Resolve’s Threat to Media Composer

With the announcement of Resolve 14 today at NAB 2017, it seems that Blackmagic Design have their sites clearly on Avid’s Media Composer: intentionally or not.

I’ve long wondered what apps would be most threatened by Blackmagic’s rapid development of Resolve.

Adobe’s suite of tools and dynamic link makes a powerful argument for that platform. Although Resolve has improved integration with Fusion, it’s not yet at the level of Dynamic Link. Not that Dynamic Link is the most robust of Adobe tech. Despite being free, it’s hard to see Resolve directly threatening Premiere Pro, After Effects et. al.

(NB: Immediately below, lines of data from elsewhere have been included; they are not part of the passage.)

(** ** The GET endpoints *)

(** X20. When the store lists its states, the list endpoint answers 200
    with as many states, in the same order, each one the stored snapshot with
    its summary attached.  When the store also finds one of the listed states
    under an instance id, the single-state endpoint answers 200 with exactly
    the entry that the list endpoint serves for that state.  An instance id
    that the store does not know is answered 404, and an exception of the
    store 500 with its text, without data. *)
Theorem single_state_matches_listing :
  forall (Db : Type)
    (get_all : Db -> StoreError + list StrategyState)
    (get : string -> Db -> StoreError + option StrategyState)
    (instance_id : string) (db : Db),
    let listing := Endpoints.get_strategy_states get_all db in
    let single := Endpoints.get_strategy_state get instance_id db in
    (forall states,
        get_all db = inr states ->
        exists served_states,
          read_code listing = 200%Z /\ read_status listing = "success"
          /\ read_data listing = Some served_states
          /\ length served_states = length states
          /\ (forall i state,
                states !! i = Some state ->
                exists served,
                  served_states !! i = Some served
                  /\ ReadSpec.serves state served)
          /\ forall state,
               get instance_id db = inr (Some state) ->
               state ∈ states ->
               exists served,
                 read_code single = 200%Z
                 /\ read_data single = Some served
                 /\ served ∈ served_states
                 /\ ReadSpec.serves state served)
    /\ (get instance_id db = inr None ->
        read_code single = 404%Z /\ read_data single = None)
    /\ (forall e,
          (get_all db = inl e ->
           read_code listing = 500%Z /\ read_data listing = None
           /\ read_message listing = Some (Endpoints.str_exc e))
          /\ (get instance_id db = inl e ->
              read_code single = 500%Z /\ read_data single = None
              /\ read_message single = Some (Endpoints.str_exc e))).
Proof.
  intros Db get_all get instance_id db listing single.
  subst listing single.
  unfold Endpoints.get_strategy_states, Endpoints.get_strategy_state.
  split; [|split].
  - intros states ->. exists (map attach_summary states). simpl.
    split_and!; try done.
    + by rewrite length_map.
    + intros i state Hi. exists (attach_summary state).
      split; [|done]. by rewrite list_lookup_fmap, Hi.
    + intros state -> Hin. exists (attach_summary state). simpl.
      split_and!; try done. by apply (list_elem_of_fmap_2 attach_summary).
  - by intros ->.
  - intros e. split; by intros ->.
Qed.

Apple’s Final Cut Pro X/Motion combination features a new look at the editing interface – probably the reason it’s the most used professional NLE now –  and those who use it, love the Magnetic Timeline. The most common response to today’s Resolve announcements was “but it’s track based.”  Once you’re a fan of the Magnetic Timeline it’s hard to go back.

There are other players like Media 100, Edius and Vegas that will definitely be threatened by Resolve Free or the full version for just $299, but the one company that – mid term – is most threatened is Avid.

Resolve has already replaced Avid’s excellent (but left to die) Symphony grading and with major audio improvements – integrating their Fairlight purchase – and shared project upgrades directly threaten core focuses of Media Composer and ProTools.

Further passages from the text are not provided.